Truth be told? This all started after a not-so-fun trip to the mall with my cousin some time ago. Out of the tens (maybe hundreds) of stores in that mall for young women like us, we could only shop in TWO of those stores together.
thanks to the limited size ranges. More inconvenient than the size ranges themselves, is just how accustomed we've become to excluding people-- by size, by skin tone, gender, hair texture, features, and so on.
That one shopping trip had the power to change my cousin's whole demeanor for that day and it made one thing painfully clear--
Seeing yourself matters. And it matters a lot.
So, I asked myself a couple of questions:
1. How inclusive are the self-love and body positive movements of women who still don't fit the "mold"?--How can we ACTIVELY create space for black and brown women and women who still aren't getting adequate representation of their skin color, hair type, size, features, age, or unique capabilities?
2. What are the messages that we as women and girls receive about the worth and beauty of our bodies?
3. How can we change those messages for the better and give a platform to underrepresented bodies in our media?
4. How we can we support organizations who are already on the ground, doing the work, and making sure every woman has a voice?
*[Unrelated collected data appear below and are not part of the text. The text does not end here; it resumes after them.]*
(** ** Arrays of fixed-width items in a file *)
Lemma get_range_mid {A} (l x k : list A) : get_range (l ++ x ++ k) (nlen l) (nlen l + nlen x) = Some x.
Proof.
  apply get_range_Some. rewrite !nlen_app. split_and!; [lia|lia|].
  rewrite slice_app_r, N.sub_diag by lia. replace (nlen l + nlen x - nlen l)%N with (nlen x) by lia.
  by rewrite slice_app_l, slice_all by lia.
Qed.
Lemma nlen_concat {A} (ls : list (list A)) k : Forall (fun b => nlen b = k) ls -> nlen (concat ls) = (nlen ls * k)%N.
Proof. induction 1 as [|b ls Hb _ IH]; cbn [concat]; [done|]. rewrite nlen_app, nlen_cons, Hb, IH. lia. Qed.
Lemma get_range_concat {A} (l k : list A) (ls : list (list A)) w i x :
  Forall (fun b => nlen b = w) ls -> nget ls i = Some x ->
  get_range (l ++ concat ls ++ k) (nlen l + i * w) (nlen l + i * w + w) = Some x.
Proof.
  intros Hls Hi. unfold nget in Hi. pose proof (list_elem_of_split_length _ _ _ Hi) as (l1 & l2 & -> & Hlen).
  apply Forall_app in Hls as [H1 H2]. apply Forall_cons in H2 as [Hx _]. rewrite concat_app. cbn [concat].
  replace (l ++ (concat l1 ++ x ++ concat l2) ++ k) with ((l ++ concat l1) ++ x ++ concat l2 ++ k) by (by rewrite <- !app_assoc).
  pose proof (get_range_mid (l ++ concat l1) x (concat l2 ++ k)) as H.
  rewrite nlen_app, (nlen_concat _ _ H1), Hx in H. unfold nlen in H. rewrite <- Hlen, N2Nat.id in H. exact H.
Qed.
Lemma get_range_slice {A} (l : list A) lo hi x : get_range l lo hi = Some x -> slice l lo hi = x.
Proof. by intros (_ & _ & ->)%get_range_Some. Qed.

Lemma chunks_exact_concat size (ls : list bytes) :
  Forall (fun b => length b = size) ls -> chunks_exact size (length ls) (concat ls) = ls.
Proof.
  induction 1 as [|b ls Hb _ IH]; [done|]. cbn [length chunks_exact concat]. rewrite length_app, Hb.
  replace (size <=? size + length (concat ls)) with true by (symmetry; apply Nat.leb_le; lia).
  rewrite take_app_length', drop_app_length' by done. by rewrite IH.
Qed.

(** ** The pack's entries *)
Section pack_thms.
Context (sha1 : bytes -> bytes) (crc32 : bytes -> N).
Context (Hsha1 : forall b, length (sha1 b) = 20).

Definition entry (o : bytes * bytes) : bytes := entry_header (nlen o.2) ++ stored_zlib o.2.
Lemma nlen_stored_blocks blocks : (nlen (concat blocks) <= nlen (stored_blocks blocks))%N.
Proof.
  induction blocks as [|b bs IH]; [done|]. cbn [concat stored_blocks]. rewrite nlen_cons, !nlen_app. lia.
Qed.
Lemma nlen_entry o : (nlen o.2 <= nlen (entry o))%N.
Proof.
  destruct (chunks_spec 65535 o.2 ltac:(done)) as [Hc _].
  unfold entry, stored_zlib. rewrite !nlen_app. case_bool_decide as E.
  - rewrite E in Hc. cbn in Hc. rewrite <- Hc, nlen_nil. lia.
  - pose proof (nlen_stored_blocks (chunks 65535 o.2)). rewrite Hc in *. lia.
Qed.
Fixpoint entries_from (at_ : N) (objects : list (bytes * bytes)) : list (N * N) :=
  match objects with
  | [] => []
  | o :: objects => (at_, crc32 (entry o)) :: entries_from (at_ + nlen (entry o)) objects
  end.
Lemma pack_steps objects out entries :
  foldl (pack_step crc32) (out, entries) objects
  = (out ++ concat (map entry objects), entries ++ entries_from (nlen out) objects).
Proof.
  revert out entries; induction objects as [|o objects IH]; intros out entries.
  - cbn. by rewrite !app_nil_r.
  - cbn [foldl map concat entries_from]. unfold pack_step at 2. fold (entry o). rewrite IH, nlen_app, <- !app_assoc. done.
Qed.
Lemma entries_from_length at_ objects : length (entries_from at_ objects) = length objects.
Proof. revert at_; induction objects as [|o objects IH]; intros at_; cbn; [done|by rewrite IH]. Qed.
Lemma entries_from_lookup at_ objects i o :
  objects !! i = Some o ->
  exists pre post, map entry objects = pre ++ entry o :: post /\
    entries_from at_ objects !! i = Some (at_ + nlen (concat pre), crc32 (entry o))%N.
Proof.
  revert at_ i; induction objects as [|o' objects IH]; intros at_ [|i]; [done..| |].
  - intros [= ->]. exists [], (map entry objects). cbn [concat nlen length]. by rewrite N.add_0_r.
  - intros Hi. destruct (IH (at_ + nlen (entry o'))%N i Hi) as (pre & post & Hm & He).
    exists (entry o' :: pre), post. cbn [map]. rewrite Hm. split; [done|].
    change (entries_from at_ (o' :: objects) !! S i) with (entries_from (at_ + nlen (entry o'))%N objects !! i).
    rewrite He. cbn [concat]. rewrite nlen_app. do 2 f_equal. lia.
Qed.

(** ** The fanout table *)
Definition first_byte (o : bytes * bytes) : nat := N.to_nat (Byte.to_N (default Byte.x00 (head o.1))).
Definition upto (k : nat) (objects : list (bytes * bytes)) : N :=
  nlen (List.filter (fun o => first_byte o <=? k) objects).

Lemma nsum_alter (f : list N) j k :
  j < length f -> nsum (take (S k) (alter (fun n => n + 1)%N j f)) = (nsum (take (S k) f) + if (j <=? k)%nat then 1 else 0)%N.
Proof.
  revert j k; induction f as [|x f IH]; intros [|j] k Hj; cbn [length] in Hj; try lia.
  - unfold nsum. change (alter (fun n => n + 1)%N 0 (x :: f)) with ((x + 1)%N :: f). change (0 <=? k) with true. cbn [take foldr]. lia.
  - change (alter (fun n => n + 1)%N (S j) (x :: f)) with (x :: alter (fun n => n + 1)%N j f).
    destruct k as [|k]; [change (S j <=? 0) with false; unfold nsum; cbn [take foldr]; rewrite !take_0; lia|]. cbn [take]. unfold nsum in *. cbn [foldr]. rewrite IH by lia.
    change (S j <=? S k) with (j <=? k). lia.
Qed.
Lemma fanout_spec objects : forall f, length f = 256 ->
  length (foldl count_first f objects) = 256 /\
  forall k, nsum (take (S k) (foldl count_first f objects)) = (nsum (take (S k) f) + upto k objects)%N.
Proof.
  induction objects as [|o objects IH]; intros f Hf; [split; [done|intros k; unfold upto; cbn [foldl List.filter]; rewrite nlen_nil; lia]|].
  cbn [foldl]. destruct (IH (count_first f o)) as [Hl Hk]; [unfold count_first; by rewrite length_alter|].
  split; [done|]. intros k. rewrite Hk. unfold count_first, upto. fold (first_byte o). cbn [List.filter].
  rewrite nsum_alter by (rewrite Hf; unfold first_byte; pose proof (to_N_bound (default Byte.x00 (head o.1))); lia).
  destruct (first_byte o <=? k); rewrite ?nlen_cons; lia.
Qed.
Lemma running_totals_lookup total slots k x :
  running_totals total slots !! k = Some x -> x = (total + nsum (take (S k) slots))%N.
Proof.
  revert total k; induction slots as [|s slots IH]; intros total [|k]; cbn [running_totals]; try done.
  - intros [= <-]. unfold nsum. cbn [take foldr]. rewrite take_0. cbn [foldr]. lia.
  - intros H%IH. rewrite H. unfold nsum. cbn [take foldr]. lia.
Qed.
Lemma running_totals_length total slots : length (running_totals total slots) = length slots.
Proof. revert total; induction slots as [|s slots IH]; intros total; cbn; [done|by rewrite IH]. Qed.
Lemma nsum_repeat_0 n k : nsum (take k (repeat 0%N n)) = 0%N.
Proof. revert k; induction n as [|n IH]; intros [|k]; cbn; try done. apply IH. Qed.
Lemma upto_le k objects : (upto k objects <= nlen objects)%N.
Proof. unfold upto, nlen. pose proof (List.filter_length_le (fun o => first_byte o <=? k) objects). lia. Qed.
Lemma upto_all objects : upto 255 objects = nlen objects.
Proof.
  unfold upto. f_equal. induction objects as [|o objects IH]; [done|]. cbn [List.filter].
  replace (first_byte o <=? 255) with true; [by rewrite IH|]. symmetry. apply Nat.leb_le. unfold first_byte.
  pose proof (to_N_bound (default Byte.x00 (head o.1))). lia.
Qed.
(* ===== verification/Refs.v ===== *)
(** Upstream's refs and the mirror's: the [ls-refs] request and answer
    ([rust/src/ls_refs.rs]), the listing the poller reads from it
    ([parse_upstream_refs] of [rust/src/git.rs]), and the mirror's refs with the
    branches artifact built from them ([rust/src/branches.rs]).

    The CAS hash, the protobuf and zstd encodings, the user agent and what [gix]
    lists are parameters. *)

From S2P Require Import Prelude Bytes Validation Tags.

(** ** Text *)
Definition tab : ascii := "009".
Fixpoint str_take (n : nat) (s : string) : string :=
  match n, s with S n, String a s => String a (str_take n s) | _, _ => "" end.
Fixpoint str_drop (n : nat) (s : string) : string :=
  match n, s with S n, String _ s => str_drop n s | O, s => s | _, EmptyString => "" end.
(** [s.get(lo..hi)] of bytes. *)
Definition str_get (s : string) (lo hi : N) : option string :=
  if (lo <=? hi)%N && (hi <=? str_len s)%N then Some (str_take (N.to_nat (hi - lo)) (str_drop (N.to_nat lo) s)) else None.
(** [s.strip_suffix(c)] of one character. *)
Definition strip_suffix_char (c : ascii) (s : string) : option string :=
  match rsplit_once c s with Some (l, EmptyString) => Some l | _ => None end.
(** [s.trim_end_matches(suffix)]; each turn drops one suffix. *)
Fixpoint trim_end_suffix (fuel : nat) (suffix s : string) : string :=
  match fuel with
  | O => s
  | S fuel =>
      if ends_with suffix s then trim_end_suffix fuel suffix (str_take (String.length s - String.length suffix) s) else s
  end.

(** [str::lines]. *)
Fixpoint lines_of (parts : list string) : list string :=
  match parts with
  | [] => []
  | [last] => if bool_decide (last = "") then [] else [last]
  | line :: parts => default line (strip_suffix_char "013" line) :: lines_of parts
  end.
Definition lines (s : string) : list string := lines_of (split_on newline_char s).

(** ** pkt-lines *)

(** [{:04x}]: hex digits, the last ones first, padded to four. *)
Fixpoint hex_rev (fuel : nat) (n : N) : list ascii :=
  match fuel with
  | O => []
  | S fuel => hex_digit (n mod 16) :: (if (n / 16 =? 0)%N then [] else hex_rev fuel (n / 16))
  end.
Definition format_04x (n : N) : string :=
  let digits := hex_rev 16 n in
  String.string_of_list_ascii (repeat "0"%char (4 - length digits) ++ reverse digits).
Definition pkt_line (payload : string) : string := format_04x (str_len payload + 4) +:+ payload.

(** [request_body]: [agent] is the crate's name and version. *)
Fixpoint ref_prefixes (seen : list string) (prefixes : list string) : string :=
  match prefixes with
  | [] => ""
  | prefix :: prefixes =>
      let prefix := trim_end_suffix (String.length prefix) "^{}" prefix in
      if bool_decide (prefix ∈ seen) then ref_prefixes seen prefixes
      else pkt_line ("ref-prefix " +:+ prefix +:+ String newline_char "") +:+ ref_prefixes (seen ++ [prefix]) prefixes
  end.
Definition request_body (agent : string) (prefixes : list string) : string :=
  pkt_line ("command=ls-refs" +:+ String newline_char "")
  +:+ pkt_line ("agent=" +:+ agent +:+ String newline_char "")
  +:+ pkt_line ("object-format=sha1" +:+ String newline_char "")
  +:+ "0001"
  +:+ pkt_line ("peel" +:+ String newline_char "")
  +:+ pkt_line ("symrefs" +:+ String newline_char "")
  +:+ ref_prefixes [] prefixes
  +:+ "0000".

(** [usize::from_str_radix(s, 16)] of a short text: an optional [+], then hex
    digits of either case. *)
Definition hex_value (c : ascii) : option N :=
  match nibble c with
  | Some n => Some n
  | None => if byte_in 65 70 c then Some (N_of_ascii c - 65 + 10)%N else None
  end.
Fixpoint hex_number (acc : N) (s : string) : option N :=
  match s with
  | EmptyString => Some acc
  | String c s => d ← hex_value c; hex_number (acc * 16 + d) s
  end.
Definition from_str_radix_16 (s : string) : option N :=
  match s with
  | EmptyString => None
  | String "+" EmptyString => None
  | String "+" s => hex_number 0 s
  | s => hex_number 0 s
  end.

(** The loop over a line's attributes: the lines so far and the peeled id. *)
Definition attribute_step (name : string) (acc : option (string * option string)) (attribute : string)
    : option (string * option string) :=
  '(out, peeled) ← acc;
  match strip_prefix "symref-target:" attribute with
  | Some target => Some (out +:+ "ref: " +:+ target +:+ String tab (name +:+ String newline_char ""), peeled)
  | None =>
      match strip_prefix "peeled:" attribute with
      | Some oid => if is_ok (validate_object_id oid) then Some (out, Some oid) else None
      | None => Some (out, peeled)
      end
  end.
Definition listing_line (oid name : string) : string := oid +:+ String tab (name +:+ String newline_char "").

(** One pkt-line's lines, and what is left; [None] at the end is the flush. *)
Definition read_pkt (rest : string) : option (option (string * string)) :=
  head ← str_get rest 0 4;
  if negb (str_utf8 head) then None
  else
    len ← from_str_radix_16 head;
    if (len =? 0)%N then if bool_decide (str_drop 4 rest = "") then Some None else None
    else
      line ← str_get rest 4 len;
      if negb (str_utf8 line) then None else Some (Some (line, str_drop (N.to_nat len) rest)).
Definition pkt_lines (line out : string) : option string :=
  match split_on " " (trim_end_matches newline_char line) with
  | oid :: name :: attributes =>
      if negb (is_ok (validate_object_id oid)) || bool_decide (name = "") then None
      else
        '(out, peeled) ← foldl (attribute_step name) (Some (out, None)) attributes;
        let out := out +:+ listing_line oid name in
        Some (match peeled with Some peeled => out +:+ listing_line peeled (name +:+ "^{}") | None => out end)
  | _ => None
  end.
(* ===== verification/RefsPublish.v ===== *)
(** A repository's published refs ([rust/src/server/refs.rs]): the tags artifact,
    the branches artifact and its side pack, built from the mirror and named by the
    control store; the side pack of [rust/src/branches.rs]; and when the poller
    refreshes them.

    Git ([pack-objects], ancestry), the CAS hash, the upload and the artifacts'
    encodings are parameters. The locks that keep publishes of one repository apart
    make a publish one step; the background refresh it may ask for is part of its
    result. *)

From S2P Require Import Prelude Bytes Provider Validation Outputs Control ControlInv ControlThms Worker Tags Refs.

(** The server's state a publish reads and writes: the control store, the
    artifacts stored, and each mirror's [ripclone-side-tips] file. *)
Record World {S : Serde} := { w_store : Store; w_storage : gmap string bytes; w_tips : gmap string string }.
#[global] Arguments World : clear implicits.

#[export] Instance side_pack_eq_dec : EqDecision SidePack.
Proof. solve_decision. Defined.
#[export] Instance published_tags_eq_dec : EqDecision PublishedTags.
Proof. solve_decision. Defined.
#[export] Instance repo_branches_eq_dec : EqDecision RepoBranches.
Proof. solve_decision. Defined.
#[export] Instance repo_refs_eq_dec : EqDecision RepoRefs.
Proof. solve_decision. Defined.

Definition SIDE_LAYERS : nat := 8.

(** What a publish rebuilds. *)
Inductive Scope := TagsOnly | All.

Section refs_publish.
Context {S : Serde} (hash : bytes -> string).
Definition hash_text (s : string) : string := hash (String.list_byte_of_string s).
(** [put_file_async], [git pack-objects] of the tips but not the excluded, giving
    a pack and its idx, [is_ancestor], and the artifacts' bytes. *)
Context (upload : string -> bytes -> Result unit)
  (pack_objects_excluding : list string -> list string -> Result (bytes * bytes))
  (is_ancestor : string -> string -> Result bool)
  (tags_build : list (string * string) -> Result bytes) (branches_build : MirrorRefs -> Result bytes).
(** The size of a stored artifact, when it can be read; whether the side tips file
    can be written. *)
Context (size_of : string -> option N) (can_write_tips : bool).

(** [MirrorRefs::side_pack]. A pack of no objects is its header and checksum. *)
Definition side_pack_of (m : MirrorRefs) (older : list string) : Result (option (bytes * bytes)) :=
  match MirrorRefs_base m with
  | None => Ok None
  | Some base =>
      let tips := List.filter (fun id => negb (bool_decide (id = base)) && negb (bool_decide (id ∈ older))) (side_tips m) in
      if bool_decide (tips = []) then Ok None
      else
        let? (pack, idx) := pack_objects_excluding tips (base :: older) in
        if (nlen pack <=? 32)%N then Ok None else Ok (Some (pack, idx))
  end.

(** [put_bytes] and [put_file]. *)
Definition put (b : bytes) : Stateful (World S) (string * N) := fun w =>
  match upload (hash b) b with
  | Ok _ => ({| w_store := w_store w; w_storage := <[hash b := b]> (w_storage w); w_tips := w_tips w |}, Ok (hash b, nlen b))
  | Err e => (w, Err e)
  end.

Definition build_tags (refs : MirrorRefs) : Stateful (World S) PublishedTags :=
  let! bytes := lift (tags_build (mr_tags refs)) in
  let! (artifact, len) := put bytes in
  sret {| pt_artifact := artifact; pt_len := len; pt_count := nlen (mr_tags refs); pt_hash := mr_tags_hash refs |}.

Definition build_side_pack (refs : MirrorRefs) (older : list string) : Stateful (World S) (option SidePack) :=
  let! files := lift (side_pack_of refs older) in
  match files with
  | None => sret None
  | Some (pack, idx) =>
      let! (pack, pack_len) := put pack in
      let! (idx, idx_len) := put idx in
      sret (Some {| side_pack := pack; side_pack_len := pack_len; side_idx := idx; side_idx_len := idx_len |})
  end.
Definition whole_side_pack (refs : MirrorRefs) : Stateful (World S) (list SidePack) :=
  let! layer := build_side_pack refs [] in
  sret (option_list layer).

(** The side tips the mirror's file lists, when they are the ones [expected]
    names. *)
Definition read_side_tips (repo : RepoId) (expected : string) : Stateful (World S) (option (list string)) := fun w =>
  (w, Ok (listed ← w_tips w !! storage_key repo;
          if str_utf8 listed && bool_decide (hash_text listed = expected) then Some (lines listed) else None)).
Definition write_side_tips (repo : RepoId) (tips : list string) : Stateful (World S) unit := fun w =>
  (if can_write_tips
   then {| w_store := w_store w; w_storage := w_storage w;
           w_tips := <[storage_key repo := join_with newline_char tips]> (w_tips w) |}
   else w, Ok tt).

(** Whether the default branch only moved forward since [previous]. *)
Definition moved_forward (previous : option RepoBranches) (base : option string) : Result bool :=
  match previous, base with
  | Some previous, Some base =>
      match rb_side_base previous with Some side_base => is_ancestor side_base base | None => Ok false end
  | _, _ => Ok false
  end.

(** The side pack of [refs]: kept, with one more layer, or whole. *)
Definition side_layers (repo : RepoId) (refs : MirrorRefs) (previous : option RepoBranches)
    : Stateful (World S) (option string * list SidePack) :=
  let base := MirrorRefs_base refs in
  let whole := let! layers := whole_side_pack refs in sret (base, layers) in
  match previous with
  | Some previous =>
      if bool_decide (rb_side_tips previous = side_tips_hash hash_text refs)
      then sret (rb_side_base previous, rb_side_packs previous)
      else if length (rb_side_packs previous) <? SIDE_LAYERS then
        let! older := read_side_tips repo (rb_side_tips previous) in
        match older with
        | Some older =>
            let! layer := stry (build_side_pack refs older) in
            match layer with
            | Ok layer => sret (base, rb_side_packs previous ++ option_list layer)
            | Err _ => whole
            end
        | None => whole
        end
      else whole
  | None => whole
  end.
(** ** Geometry *)
Definition ALLOWED_MODES : list N := [33188%N; 33261%N; 40960%N].  (* 0o100644, 0o100755, 0o120000 *)

Definition check_fragment (frames : list FrameInfo) (fragment : Fragment) : Result unit :=
  if (nlen frames <=? frame_index fragment)%N then Err "file fragment references missing frame"
  else
    let? frame := context (nget frames (frame_index fragment)) "file fragment references missing frame" in
    let? end_ := context (checked_add u32_max (frame_offset fragment) (fg_raw_len fragment))
                   "fragment bounds overflow" in
    bail_if! (fi_raw_len frame <? end_)%N with "file fragment extends past frame"; Ok tt.

Definition check_file (frames : list FrameInfo) (paths : Hashes) (entry : FileEntry) : Result Hashes :=
  bail_if! negb (bool_decide (fe_mode entry ∈ ALLOWED_MODES)) with "file has illegal mode";
  bail_if! bool_decide (fe_path entry = "") with "file has empty path";
  let? _ := validate_relative_path (fe_path entry) in
  bail_if! bool_decide (fe_path entry ∈ paths) with "duplicate file path";
  bail_if! negb (str_len (blob_sha1 entry) =? 20)%N with "file has invalid blob_sha1 length";
  bail_if! (match fragments entry with [] => true | _ => false end)
           && negb (match frames with [] => true | _ => false end) with "file has no fragments";
  let? _ := collect (check_fragment frames) (fragments entry) in
  Ok ({[ fe_path entry ]} ∪ paths).

Definition check_gitlink (paths : Hashes) (gitlink : string) : Result Hashes :=
  bail_if! bool_decide (gitlink = "") with "gitlink has empty path";
  let? _ := validate_relative_path gitlink in
  bail_if! bool_decide (gitlink ∈ paths) with "duplicate path";
  Ok ({[ gitlink ]} ∪ paths).

(** The frame loop's state: the previous frame's chunk and end. *)
Definition check_frame (prev : option N * N) (frame : FrameInfo) : Result (option N * N) :=
  let? end_ := context (checked_add u64_max (chunk_offset frame) (compressed_len frame))
                 "frame compressed bounds overflow" in
  let? _ :=
    match prev.1 with
    | None =>
        bail_if! negb (chunk_index frame =? 0)%N || negb (chunk_offset frame =? 0)%N
          with "first frame must start at archive chunk 0 offset 0"; Ok tt
    | Some previous =>
        if (chunk_index frame <? previous)%N then Err "frame moves archive chunk index backwards"
        else if (chunk_index frame =? previous)%N then
          bail_if! negb (chunk_offset frame =? prev.2)%N with "frame is not contiguous with archive chunk"; Ok tt
        else
          bail_if! negb (chunk_index frame =? saturating_add u32_max previous 1)%N
                   || negb (chunk_offset frame =? 0)%N
            with "frame starts a non-contiguous archive chunk"; Ok tt
    end in
  Ok (Some (chunk_index frame), end_).

Definition validate_geometry (m : MetadataChunk) : Result unit :=
  let? paths := try_fold (check_file (frames m)) ∅ (files m) in
  let? _ := try_fold check_gitlink paths (gitlinks m) in
  let? _ := try_fold check_frame (None, 0%N) (frames m) in
  Ok tt.

(** [fragments_by_frame]. *)
Definition fragments_by_frame (m : MetadataChunk) : gmap N (list (N * N)) :=
  foldl (fun map '(file_idx, entry) =>
    foldl (fun map '(frag_idx, fragment) =>
      <[frame_index fragment := default [] (map !! frame_index fragment) ++ [(file_idx, frag_idx)]]> map)
      map (enumerate (fragments entry)))
    ∅ (enumerate (files m)).

(** [archive_chunk_lengths]. *)
Definition chunk_length_step (lengths : list N) (frame : FrameInfo) : Result (list N) :=
  let idx := chunk_index frame in
  let? end_ := context (checked_add u64_max (chunk_offset frame) (compressed_len frame))
                 "archive chunk length overflow" in
  let? lengths :=
    (if (idx =? nlen lengths)%N then Ok (lengths ++ [0%N])
     else if (nlen lengths <? idx)%N then Err "archive chunk index is not contiguous"
     else Ok lengths) in
  let? len := context (nget lengths idx) "index out of bounds" in
  Ok (if (len <? end_)%N then <[N.to_nat idx := end_]> lengths else lengths).

Definition archive_chunk_lengths (m : MetadataChunk) : Result (list N) :=
  let? _ := validate_geometry m in
  try_fold chunk_length_step [] (frames m).

(** ** Decoding a stored chunk *)
Section stored.
Context (bytes : Type) (is_zstd : bytes -> bool) (zstd_decode : bytes -> Result bytes)
  (bytes_len : bytes -> N) (proto_decode : bytes -> Result MetadataChunk).
Definition MAX_METADATA_BYTES : N := 1073741824.

Definition decode_and_validate (stored : bytes) : Result MetadataChunk :=
  let? plain :=
    (if is_zstd stored then
       let? out := zstd_decode stored in
       ensure! (bytes_len out <=? MAX_METADATA_BYTES)%N else "metadata chunk is too large"; Ok out
     else Ok stored) in
  let? manifest := proto_decode plain in
  let? _ := validate_geometry manifest in
  Ok manifest.
End stored.

(** ** Frame maps *)

(** A [HashMap] of a list: a later entry of a key replaces an earlier one. *)
Definition hash_map {K V} `{Countable K} (l : list (K * V)) : gmap K V := list_to_map (reverse l).

Definition frame_key (bundles : list string) (frame : FrameInfo) : Result (string * N) :=
  let? bundle := context (nget bundles (chunk_index frame)) "frame names missing bundle" in
  Ok (bundle, chunk_offset frame).

Definition frame_map (from : list FrameInfo) (from_bundles : list string)
    (to : list FrameInfo) (to_bundles : list string) : Result (list N) :=
  let? at_ := collect (fun '(index, frame) =>
      let? slot := context (try_from u32_max (index + 1)) "too many frames" in
      let? key := frame_key to_bundles frame in
      Ok (key, slot)) (enumerate to) in
  let at_ := hash_map at_ in
  collect (fun frame => let? key := frame_key from_bundles frame in Ok (default 0%N (at_ !! key))) from.

Definition compose_frame_maps (first second : list N) : Result (list N) :=
  collect (fun slot => if (slot =? 0)%N then Ok 0%N
                       else context (nget second (slot - 1)) "frame map names a missing frame") first.

(** ** Deltas *)

(** [new.frame_index + 1] in [u32]. *)
Definition u32_succ (n : N) : N := ((n + 1) mod 4294967296)%N.

Definition same_fragment (base_frames : list N) (old new : Fragment) : bool :=
  bool_decide (nget base_frames (frame_index old) = Some (u32_succ (frame_index new)))
  && (frame_offset old =? frame_offset new)%N && (fg_raw_len old =? fg_raw_len new)%N.

Definition kept (base_files : gmap string FileEntry) (base_frames : list N) (entry : FileEntry) : bool :=
  match base_files !! fe_path entry with
  | None => false
  | Some old =>
      (fe_mode old =? fe_mode entry)%N && bool_decide (blob_sha1 old = blob_sha1 entry)
      && (nlen (fragments old) =? nlen (fragments entry))%N
      && forallb (fun '(old, new) => same_fragment base_frames old new)
           (zip (fragments old) (fragments entry))
  end.

Definition by_path (l : list FileEntry) : gmap string FileEntry := hash_map (map (fun f => (fe_path f, f)) l).

(** [MetadataDelta::between]. *)
Definition between (base : MetadataChunk) (map_ : list N) (table : MetadataChunk) : Result MetadataDelta :=
  ensure! (nlen map_ =? nlen (frames base))%N else "frame map does not match the base";
  let in_table : Hashes := list_to_set (map fe_path (files table)) in
  let base_files := by_path (files base) in
  Ok {| md_frames := frames table;
        md_files := List.filter (fun f => negb (kept base_files map_ f)) (files table);
        removed := map fe_path (List.filter (fun f => negb (bool_decide (fe_path f ∈ in_table))) (files base));
        md_gitlinks := gitlinks table;
        base_frames := map_ |}.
A "Gem" might refer to a valuable stone, but it's also the name for "a highly-prized or well-beloved person".
We believe that by taking a closer look at our own triumphs and the triumphs of one another, we'll find that person in all of us--
And you'll find her in you too.
Way bigger than clothes. Our biggest goal is to actively support organizations that create platforms and opportunities for women with underrepresented backgrounds and bodies in our media.
“Every(body) is a Gem” challenges our media and our world to actively appreciate, respect, value, and create space for every woman's body. By sharing our own experiences and listening to those of others,
we can redefine what it means to be worthy, create a world that truly reflects the people who live in it, and give ourselves permission to love and respect ourselves for who we are.
If I can see the value in you, and you in me, we’ve laid the groundwork for positive social change.
And our stories are the fabric of that change.